[Saved entries]
(** ** Each event once. *)
Lemma bind_nodup (T : Type) (f : T -> list eid) (key : eid -> T) l : NoDup l -> (forall t, t ∈ l -> NoDup (f t)) ->
  (forall t e, t ∈ l -> e ∈ f t -> key e = t) -> NoDup (l ≫= f).
Proof.
  intros ND Hf Hk. induction ND as [|t l Ht ND IH]; [constructor|]. change ((t :: l) ≫= f) with (f t ++ (l ≫= f)).
  apply NoDup_app. split_and!; [apply Hf; set_solver | | apply IH; set_solver].
  intros e He (t' & He' & Ht')%list_elem_of_bind. assert (key e = t) by (apply Hk; set_solver).
  assert (key e = t') by (apply Hk; set_solver). by simplify_eq.
Qed.

(** In a map: an inserted event that is not on a negative descriptor. *)
Definition in_maps st e : Prop := flag st e EVLIST_INSERTED = true /\ (is_io st e = true -> 0 <= ev_fd (get st e)).

Lemma io_part st : base_wf st ->
  mem_ok (seqZ 0 (io_nentries (base st)) ≫= io_slot_events st)
    (fun e => flag st e EVLIST_INSERTED = true /\ is_io st e = true /\ 0 <= ev_fd (get st e)).
Proof.
  intros W. pose proof (wf_maps _ W) as M.
  assert (Hs : forall fd, NoDup (io_slot_events st fd) /\ forall e, e ∈ io_slot_events st fd ->
     flag st e EVLIST_INSERTED = true /\ is_io st e = true /\ ev_fd (get st e) = fd /\ 0 <= fd).
  { intros fd. unfold io_slot_events. destruct (io_entries (base st) !! fd) as [ctx|] eqn:El; [|split; [constructor | set_solver]].
    destruct (mo_io _ _ M fd ctx El) as [Hr [ND Hm] _ _ _]. split; [done|]. intros e (? & ? & ?)%Hm. split_and!; try done. lia. }
  split.
  - apply (bind_nodup Z _ (fun e => ev_fd (get st e))); [apply NoDup_seqZ | intros; apply Hs|].
    intros fd e _ He. by apply Hs in He as (_ & _ & ? & _).
  - intros e. rewrite list_elem_of_bind. split.
    + intros (fd & He & _). apply Hs in He as (? & ? & <- & ?). done.
    + intros (Hi & Hio & Hfd). destruct (mo_io_total _ _ M e Hi Hio Hfd) as [ctx El].
      destruct (mo_io _ _ M _ ctx El) as [Hr [_ Hm] _ _ _]. exists (ev_fd (get st e)). split.
      * unfold io_slot_events. rewrite El. by apply Hm.
      * apply elem_of_seqZ. lia.
Qed.
Lemma sig_part st : base_wf st ->
  mem_ok (seqZ 0 (sigmap_nentries (base st)) ≫= sig_slot_events st)
    (fun e => flag st e EVLIST_INSERTED = true /\ is_io st e = false).
Proof.
  intros W. pose proof (wf_maps _ W) as M.
  assert (Hs : forall sig, NoDup (sig_slot_events st sig) /\ forall e, e ∈ sig_slot_events st sig ->
     flag st e EVLIST_INSERTED = true /\ is_io st e = false /\ s32 (ev_fd (get st e)) = sig).
  { intros sig. unfold sig_slot_events. destruct (sigmap_entries (base st) !! sig) as [l|] eqn:El; [|split; [constructor | set_solver]].
    destruct (mo_sig _ _ M sig l El) as [_ [ND Hm]]. split; [done|]. by intros e (? & ? & ?)%Hm. }
  split.
  - apply (bind_nodup Z _ (fun e => s32 (ev_fd (get st e)))); [apply NoDup_seqZ | intros; apply Hs|].
    intros sig e _ He. by apply Hs in He as (_ & _ & ?).
  - intros e. rewrite list_elem_of_bind. split.
    + intros (sig & He & _). apply Hs in He as (? & ? & ?). done.
    + intros (Hi & Hio). destruct (mo_sig_total _ _ M e Hi Hio) as [l El].
      destruct (mo_sig _ _ M _ l El) as [Hr [_ Hm]]. exists (s32 (ev_fd (get st e))). split.
      * unfold sig_slot_events. rewrite El. by apply Hm.
      * apply elem_of_seqZ. lia.
Qed.
Lemma heap_part st : base_wf st ->
  mem_ok ((fun u => p_get (heap_p (timeheap (base st))) u) <$> seqZ 0 (heap_n (timeheap (base st))))
    (fun e => flag st e EVLIST_TIMEOUT = true /\ is_common_timeout st (ev_timeout (get st e)) = false).
Proof.
  intros W. pose proof (wf_timers _ W) as T. split.
  - apply NoDup_fmap_2_strong; [|apply NoDup_seqZ]. intros i j Hi%elem_of_seqZ Hj%elem_of_seqZ Heq.
    pose proof (hw_idx _ _ (to_heap _ T) i ltac:(lia)) as Hx. pose proof (hw_idx _ _ (to_heap _ T) j ltac:(lia)) as Hy. congruence.
  - intros e. rewrite <- (to_in_heap _ T). rewrite list_elem_of_fmap. unfold in_heap. setoid_rewrite elem_of_seqZ.
    split; intros (i & ? & ?); exists i; (split; [done || lia|]); done || lia.
Qed.
Lemma common_part st : base_wf st ->
  mem_ok (common_timeout_queues (base st) ≫= ctl_events)
    (fun e => flag st e EVLIST_TIMEOUT = true /\ is_common_timeout st (ev_timeout (get st e)) = true).
Proof.
  intros W. pose proof (wf_timers _ W) as T.
  assert (Hj : common_timeout_queues (base st) ≫= ctl_events = mjoin (ctl_events <$> common_timeout_queues (base st))).
  { generalize (common_timeout_queues (base st)). intros l. induction l as [|c l IH]; [done|].
    change (ctl_events c ++ (l ≫= ctl_events) = ctl_events c ++ mjoin (ctl_events <$> l)). by rewrite IH. }
  rewrite Hj. split.
  - apply (join_nodup (fun e => Z.of_nat (Z.to_nat (COMMON_TIMEOUT_IDX (ev_timeout (get st e))))) _ 0).
    intros k q Hk. rewrite list_lookup_fmap in Hk. destruct (common_timeout_queues (base st) !! k) as [ctl|] eqn:El; [|done].
    injection Hk as <-. destruct (to_common _ T k ctl El) as [[ND Hm] _]. split; [done|]. intros e (_ & _ & ->)%Hm. lia.
  - intros e. rewrite list_elem_of_join. setoid_rewrite list_elem_of_fmap. split.
    + intros (q & He & ctl & -> & Hin). apply list_elem_of_lookup in Hin as [k Hk].
      destruct (to_common _ T k ctl Hk) as [[_ Hm] _]. destruct (proj1 (Hm e) He) as (? & ? & _). done.
    + intros [Hf Hc]. pose proof Hc as Hr. unfold is_common_timeout in Hr. case_if_in Hr; [done|]. apply Z.ltb_lt in Hr.
      fold (COMMON_TIMEOUT_IDX (ev_timeout (get st e))) in Hr. pose proof (common_idx_nonneg (ev_timeout (get st e))) as Hnn.
      destruct (lookup_lt_is_Some_2 (common_timeout_queues (base st)) (Z.to_nat (COMMON_TIMEOUT_IDX (ev_timeout (get st e)))))
        as [ctl Hctl]; [unfold n_common_timeouts in Hr; lia|].
      destruct (to_common _ T _ ctl Hctl) as [[_ Hm] _]. exists (ctl_events ctl). split; [by apply Hm|].
      exists ctl. split; [done | by eapply list_elem_of_lookup_2].
Qed.
Lemma active_part st : base_wf st ->
  mem_ok (mjoin (activequeues (base st))) (fun e => flag st e EVLIST_ACTIVE = true).
Proof.
  intros W. pose proof (wf_queues _ W) as Q. split.
  - apply (join_nodup (fun e => ev_pri (get st e)) _ 0). intros k q Hk. destruct (queue_lookup st k q Q Hk) as [ND Hm].
    split; [done|]. intros e He. apply Hm in He as [_ He]. lia.
  - intros e. by apply active_member.
Qed.
Lemma active_skip_has st e : active_skip st e = false <->
  flag st e EVLIST_INIT = true /\ flag st e EVLIST_INSERTED = false /\ flag st e EVLIST_TIMEOUT = false.
Proof.
  unfold active_skip, flag. rewrite negb_false_iff, Z.eqb_eq. set (fl := ev_flags (get st e)).
  change EVLIST_INIT with (2 ^ 7). change EVLIST_INSERTED with (2 ^ 1). change EVLIST_TIMEOUT with (2 ^ 0).
  rewrite !has_pow2 by lia. split.
  - intros Hm. pose proof (f_equal (fun z => Z.testbit z 7) Hm) as H7. pose proof (f_equal (fun z => Z.testbit z 1) Hm) as H1'.
    pose proof (f_equal (fun z => Z.testbit z 0) Hm) as H0'. cbv beta in *. rewrite !Z.land_spec in *. cbn in H7, H1', H0'.
    by rewrite andb_true_r in *.
  - intros (H7 & H1' & H0'). apply Z.bits_inj'. intros n Hn. rewrite Z.land_spec.
    assert (Hc : n = 0 \/ n = 1 \/ n = 7 \/ (n <> 0 /\ n <> 1 /\ n <> 7)) by lia.
    destruct Hc as [-> | [-> | [-> | (N0 & N1 & N7)]]]; try (rewrite ?H7, ?H1', ?H0'; done).
    rewrite !Z.lor_spec, !Z.pow2_bits_eqb by lia.
    destruct (Z.eqb_spec 7 n), (Z.eqb_spec 1 n), (Z.eqb_spec 0 n); lia.
Qed.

• _TASK ITEM_: Output the lines above exactly, but only those between the line holding "intros ND Hf" and the line holding "apply NoDup_app. split_and!;", inclusive.

• _RESULT_:
  intros ND Hf Hk. induction ND as [|t l Ht ND IH]; [constructor|]. change ((t :: l) ≫= f) with (f t ++ (l ≫= f)).
  apply NoDup_app. split_and!; [apply Hf; set_solver | | apply IH; set_solver].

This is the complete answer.